Stored data:

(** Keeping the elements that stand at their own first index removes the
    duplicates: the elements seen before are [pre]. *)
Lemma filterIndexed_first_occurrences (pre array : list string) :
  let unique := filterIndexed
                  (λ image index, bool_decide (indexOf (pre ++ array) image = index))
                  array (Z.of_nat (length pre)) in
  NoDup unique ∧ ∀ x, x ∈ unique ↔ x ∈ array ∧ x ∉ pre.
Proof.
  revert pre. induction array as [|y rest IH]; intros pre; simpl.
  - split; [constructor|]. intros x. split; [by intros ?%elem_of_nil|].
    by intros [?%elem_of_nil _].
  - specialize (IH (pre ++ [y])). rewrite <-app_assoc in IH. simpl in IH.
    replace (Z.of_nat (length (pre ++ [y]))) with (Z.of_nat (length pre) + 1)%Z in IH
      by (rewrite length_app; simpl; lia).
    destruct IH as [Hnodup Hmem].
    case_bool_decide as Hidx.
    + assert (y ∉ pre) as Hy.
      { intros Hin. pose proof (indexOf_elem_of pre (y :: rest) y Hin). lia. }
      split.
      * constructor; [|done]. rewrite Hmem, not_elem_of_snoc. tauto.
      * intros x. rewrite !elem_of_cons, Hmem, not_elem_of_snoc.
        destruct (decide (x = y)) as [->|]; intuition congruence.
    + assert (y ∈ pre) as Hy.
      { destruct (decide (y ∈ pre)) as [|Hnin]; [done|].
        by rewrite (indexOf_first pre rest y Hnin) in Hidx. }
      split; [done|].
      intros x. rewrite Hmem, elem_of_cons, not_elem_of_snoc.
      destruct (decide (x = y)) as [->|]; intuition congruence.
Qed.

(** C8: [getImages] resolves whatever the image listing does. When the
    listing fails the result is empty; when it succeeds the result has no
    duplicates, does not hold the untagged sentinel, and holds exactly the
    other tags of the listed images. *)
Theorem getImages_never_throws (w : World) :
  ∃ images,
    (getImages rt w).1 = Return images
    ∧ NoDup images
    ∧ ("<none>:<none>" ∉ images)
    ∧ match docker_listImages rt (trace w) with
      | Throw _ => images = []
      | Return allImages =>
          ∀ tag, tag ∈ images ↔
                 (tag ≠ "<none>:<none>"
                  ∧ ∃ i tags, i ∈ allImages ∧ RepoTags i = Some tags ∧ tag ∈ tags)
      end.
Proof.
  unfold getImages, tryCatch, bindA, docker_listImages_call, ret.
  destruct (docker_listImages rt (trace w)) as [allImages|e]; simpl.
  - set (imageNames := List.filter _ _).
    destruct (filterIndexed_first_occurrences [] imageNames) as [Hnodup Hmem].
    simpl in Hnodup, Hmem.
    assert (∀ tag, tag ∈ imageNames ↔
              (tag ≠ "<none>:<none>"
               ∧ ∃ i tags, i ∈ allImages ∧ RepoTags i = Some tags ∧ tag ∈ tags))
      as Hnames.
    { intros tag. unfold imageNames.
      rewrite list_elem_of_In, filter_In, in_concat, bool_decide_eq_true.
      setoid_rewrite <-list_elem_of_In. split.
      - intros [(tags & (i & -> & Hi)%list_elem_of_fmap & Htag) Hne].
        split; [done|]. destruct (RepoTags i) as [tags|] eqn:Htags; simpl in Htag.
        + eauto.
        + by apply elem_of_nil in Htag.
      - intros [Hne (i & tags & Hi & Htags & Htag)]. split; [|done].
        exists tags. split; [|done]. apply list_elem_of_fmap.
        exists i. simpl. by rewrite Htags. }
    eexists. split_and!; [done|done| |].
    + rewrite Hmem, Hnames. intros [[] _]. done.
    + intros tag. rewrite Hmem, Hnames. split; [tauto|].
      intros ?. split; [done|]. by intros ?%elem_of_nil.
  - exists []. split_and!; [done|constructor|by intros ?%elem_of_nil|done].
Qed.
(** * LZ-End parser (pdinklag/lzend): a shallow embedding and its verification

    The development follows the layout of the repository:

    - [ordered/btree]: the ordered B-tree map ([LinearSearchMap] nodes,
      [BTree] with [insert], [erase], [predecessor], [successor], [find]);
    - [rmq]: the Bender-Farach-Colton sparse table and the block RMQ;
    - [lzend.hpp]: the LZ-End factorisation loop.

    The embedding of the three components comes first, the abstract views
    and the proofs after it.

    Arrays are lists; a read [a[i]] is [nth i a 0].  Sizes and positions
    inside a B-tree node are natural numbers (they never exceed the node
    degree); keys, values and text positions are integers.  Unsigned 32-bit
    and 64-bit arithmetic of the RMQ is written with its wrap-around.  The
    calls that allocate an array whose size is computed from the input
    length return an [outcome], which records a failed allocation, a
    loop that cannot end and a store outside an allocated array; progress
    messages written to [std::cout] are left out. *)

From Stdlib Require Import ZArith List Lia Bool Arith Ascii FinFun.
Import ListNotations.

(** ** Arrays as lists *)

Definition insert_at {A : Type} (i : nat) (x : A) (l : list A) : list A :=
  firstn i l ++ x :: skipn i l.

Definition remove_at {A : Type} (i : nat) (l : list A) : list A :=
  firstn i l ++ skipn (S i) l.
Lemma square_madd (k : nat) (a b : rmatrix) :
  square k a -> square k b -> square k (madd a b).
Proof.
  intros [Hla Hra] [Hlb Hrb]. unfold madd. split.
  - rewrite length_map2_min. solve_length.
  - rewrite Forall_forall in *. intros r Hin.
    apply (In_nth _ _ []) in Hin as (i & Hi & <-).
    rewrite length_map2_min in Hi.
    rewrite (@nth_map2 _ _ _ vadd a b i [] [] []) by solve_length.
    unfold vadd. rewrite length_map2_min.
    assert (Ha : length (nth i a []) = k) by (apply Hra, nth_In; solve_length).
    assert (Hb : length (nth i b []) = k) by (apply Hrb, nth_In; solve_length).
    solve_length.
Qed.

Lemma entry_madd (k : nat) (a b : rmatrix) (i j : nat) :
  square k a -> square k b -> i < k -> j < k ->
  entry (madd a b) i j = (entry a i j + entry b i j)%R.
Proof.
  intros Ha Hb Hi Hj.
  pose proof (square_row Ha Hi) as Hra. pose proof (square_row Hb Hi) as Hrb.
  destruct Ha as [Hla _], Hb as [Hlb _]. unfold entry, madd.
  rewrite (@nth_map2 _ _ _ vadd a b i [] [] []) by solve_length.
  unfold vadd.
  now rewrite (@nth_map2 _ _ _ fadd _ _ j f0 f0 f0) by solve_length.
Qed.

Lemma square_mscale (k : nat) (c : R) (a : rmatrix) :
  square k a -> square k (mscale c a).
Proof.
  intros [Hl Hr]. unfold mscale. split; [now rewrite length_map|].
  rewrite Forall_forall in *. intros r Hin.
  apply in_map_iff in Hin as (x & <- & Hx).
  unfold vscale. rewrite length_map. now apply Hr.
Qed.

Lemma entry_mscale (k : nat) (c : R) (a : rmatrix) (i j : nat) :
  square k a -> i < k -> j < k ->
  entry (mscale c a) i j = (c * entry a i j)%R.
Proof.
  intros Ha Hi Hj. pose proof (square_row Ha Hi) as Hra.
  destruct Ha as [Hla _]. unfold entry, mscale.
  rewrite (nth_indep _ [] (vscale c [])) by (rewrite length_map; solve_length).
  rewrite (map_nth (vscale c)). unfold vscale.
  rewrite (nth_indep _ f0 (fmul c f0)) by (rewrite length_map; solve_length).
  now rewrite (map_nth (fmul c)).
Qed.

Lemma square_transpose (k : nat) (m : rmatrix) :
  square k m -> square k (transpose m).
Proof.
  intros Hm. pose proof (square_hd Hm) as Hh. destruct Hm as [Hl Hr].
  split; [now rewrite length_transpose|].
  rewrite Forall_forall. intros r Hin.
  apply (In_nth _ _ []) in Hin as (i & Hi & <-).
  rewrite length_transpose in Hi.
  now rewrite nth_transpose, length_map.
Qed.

PROBLEM TO WORK ON:
Extract all the entries word for word.

RESULT FOR THIS TASK:
(** Keeping the elements that stand at their own first index removes the
    duplicates: the elements seen before are [pre]. *)
Lemma filterIndexed_first_occurrences (pre array : list string) :
  let unique := filterIndexed
                  (λ image index, bool_decide (indexOf (pre ++ array) image = index))
                  array (Z.of_nat (length pre)) in
  NoDup unique ∧ ∀ x, x ∈ unique ↔ x ∈ array ∧ x ∉ pre.
Proof.
  revert pre. induction array as [|y rest IH]; intros pre; simpl.
  - split; [constructor|]. intros x. split; [by intros ?%elem_of_nil|].
    by intros [?%elem_of_nil _].
  - specialize (IH (pre ++ [y])). rewrite <-app_assoc in IH. simpl in IH.
    replace (Z.of_nat (length (pre ++ [y]))) with (Z.of_nat (length pre) + 1)%Z in IH
      by (rewrite length_app; simpl; lia).
    destruct IH as [Hnodup Hmem].
    case_bool_decide as Hidx.
    + assert (y ∉ pre) as Hy.
      { intros Hin. pose proof (indexOf_elem_of pre (y :: rest) y Hin). lia. }
      split.
      * constructor; [|done]. rewrite Hmem, not_elem_of_snoc. tauto.
      * intros x. rewrite !elem_of_cons, Hmem, not_elem_of_snoc.
        destruct (decide (x = y)) as [->|]; intuition congruence.
    + assert (y ∈ pre) as Hy.
      { destruct (decide (y ∈ pre)) as [|Hnin]; [done|].
        by rewrite (indexOf_first pre rest y Hnin) in Hidx. }
      split; [done|].
      intros x. rewrite Hmem, elem_of_cons, not_elem_of_snoc.
      destruct (decide (x = y)) as [->|]; intuition congruence.
Qed.

(** C8: [getImages] resolves whatever the image listing does. When the
    listing fails the result is empty; when it succeeds the result has no
    duplicates, does not hold the untagged sentinel, and holds exactly the
    other tags of the listed images. *)
Theorem getImages_never_throws (w : World) :
  ∃ images,
    (getImages rt w).1 = Return images
    ∧ NoDup images
    ∧ ("<none>:<none>" ∉ images)
    ∧ match docker_listImages rt (trace w) with
      | Throw _ => images = []
      | Return allImages =>
          ∀ tag, tag ∈ images ↔
                 (tag ≠ "<none>:<none>"
                  ∧ ∃ i tags, i ∈ allImages ∧ RepoTags i = Some tags ∧ tag ∈ tags)
      end.
Proof.
  unfold getImages, tryCatch, bindA, docker_listImages_call, ret.
  destruct (docker_listImages rt (trace w)) as [allImages|e]; simpl.
  - set (imageNames := List.filter _ _).
    destruct (filterIndexed_first_occurrences [] imageNames) as [Hnodup Hmem].
    simpl in Hnodup, Hmem.
    assert (∀ tag, tag ∈ imageNames ↔
              (tag ≠ "<none>:<none>"
               ∧ ∃ i tags, i ∈ allImages ∧ RepoTags i = Some tags ∧ tag ∈ tags))
      as Hnames.
    { intros tag. unfold imageNames.
      rewrite list_elem_of_In, filter_In, in_concat, bool_decide_eq_true.
      setoid_rewrite <-list_elem_of_In. split.
      - intros [(tags & (i & -> & Hi)%list_elem_of_fmap & Htag) Hne].
        split; [done|]. destruct (RepoTags i) as [tags|] eqn:Htags; simpl in Htag.
        + eauto.
        + by apply elem_of_nil in Htag.
      - intros [Hne (i & tags & Hi & Htags & Htag)]. split; [|done].
        exists tags. split; [|done]. apply list_elem_of_fmap.
        exists i. simpl. by rewrite Htags. }
    eexists. split_and!; [done|done| |].
    + rewrite Hmem, Hnames. intros [[] _]. done.
    + intros tag. rewrite Hmem, Hnames. split; [tauto|].
      intros ?. split; [done|]. by intros ?%elem_of_nil.
  - exists []. split_and!; [done|constructor|by intros ?%elem_of_nil|done].
Qed.
(** * LZ-End parser (pdinklag/lzend): a shallow embedding and its verification

    The development follows the layout of the repository:

    - [ordered/btree]: the ordered B-tree map ([LinearSearchMap] nodes,
      [BTree] with [insert], [erase], [predecessor], [successor], [find]);
    - [rmq]: the Bender-Farach-Colton sparse table and the block RMQ;
    - [lzend.hpp]: the LZ-End factorisation loop.

    The embedding of the three components comes first, the abstract views
    and the proofs after it.

    Arrays are lists; a read [a[i]] is [nth i a 0].  Sizes and positions
    inside a B-tree node are natural numbers (they never exceed the node
    degree); keys, values and text positions are integers.  Unsigned 32-bit
    and 64-bit arithmetic of the RMQ is written with its wrap-around.  The
    calls that allocate an array whose size is computed from the input
    length return an [outcome], which records a failed allocation, a
    loop that cannot end and a store outside an allocated array; progress
    messages written to [std::cout] are left out. *)

From Stdlib Require Import ZArith List Lia Bool Arith Ascii FinFun.
Import ListNotations.

(** ** Arrays as lists *)

Definition insert_at {A : Type} (i : nat) (x : A) (l : list A) : list A :=
  firstn i l ++ x :: skipn i l.

Definition remove_at {A : Type} (i : nat) (l : list A) : list A :=
  firstn i l ++ skipn (S i) l.
Lemma square_madd (k : nat) (a b : rmatrix) :
  square k a -> square k b -> square k (madd a b).
Proof.
  intros [Hla Hra] [Hlb Hrb]. unfold madd. split.
  - rewrite length_map2_min. solve_length.
  - rewrite Forall_forall in *. intros r Hin.
    apply (In_nth _ _ []) in Hin as (i & Hi & <-).
    rewrite length_map2_min in Hi.
    rewrite (@nth_map2 _ _ _ vadd a b i [] [] []) by solve_length.
    unfold vadd. rewrite length_map2_min.
    assert (Ha : length (nth i a []) = k) by (apply Hra, nth_In; solve_length).
    assert (Hb : length (nth i b []) = k) by (apply Hrb, nth_In; solve_length).
    solve_length.
Qed.

Lemma entry_madd (k : nat) (a b : rmatrix) (i j : nat) :
  square k a -> square k b -> i < k -> j < k ->
  entry (madd a b) i j = (entry a i j + entry b i j)%R.
Proof.
  intros Ha Hb Hi Hj.
  pose proof (square_row Ha Hi) as Hra. pose proof (square_row Hb Hi) as Hrb.
  destruct Ha as [Hla _], Hb as [Hlb _]. unfold entry, madd.
  rewrite (@nth_map2 _ _ _ vadd a b i [] [] []) by solve_length.
  unfold vadd.
  now rewrite (@nth_map2 _ _ _ fadd _ _ j f0 f0 f0) by solve_length.
Qed.

Lemma square_mscale (k : nat) (c : R) (a : rmatrix) :
  square k a -> square k (mscale c a).
Proof.
  intros [Hl Hr]. unfold mscale. split; [now rewrite length_map|].
  rewrite Forall_forall in *. intros r Hin.
  apply in_map_iff in Hin as (x & <- & Hx).
  unfold vscale. rewrite length_map. now apply Hr.
Qed.

Lemma entry_mscale (k : nat) (c : R) (a : rmatrix) (i j : nat) :
  square k a -> i < k -> j < k ->
  entry (mscale c a) i j = (c * entry a i j)%R.
Proof.
  intros Ha Hi Hj. pose proof (square_row Ha Hi) as Hra.
  destruct Ha as [Hla _]. unfold entry, mscale.
  rewrite (nth_indep _ [] (vscale c [])) by (rewrite length_map; solve_length).
  rewrite (map_nth (vscale c)). unfold vscale.
  rewrite (nth_indep _ f0 (fmul c f0)) by (rewrite length_map; solve_length).
  now rewrite (map_nth (fmul c)).
Qed.

Lemma square_transpose (k : nat) (m : rmatrix) :
  square k m -> square k (transpose m).
Proof.
  intros Hm. pose proof (square_hd Hm) as Hh. destruct Hm as [Hl Hr].
  split; [now rewrite length_transpose|].
  rewrite Forall_forall. intros r Hin.
  apply (In_nth _ _ []) in Hin as (i & Hi & <-).
  rewrite length_transpose in Hi.
  now rewrite nth_transpose, length_map.
Qed.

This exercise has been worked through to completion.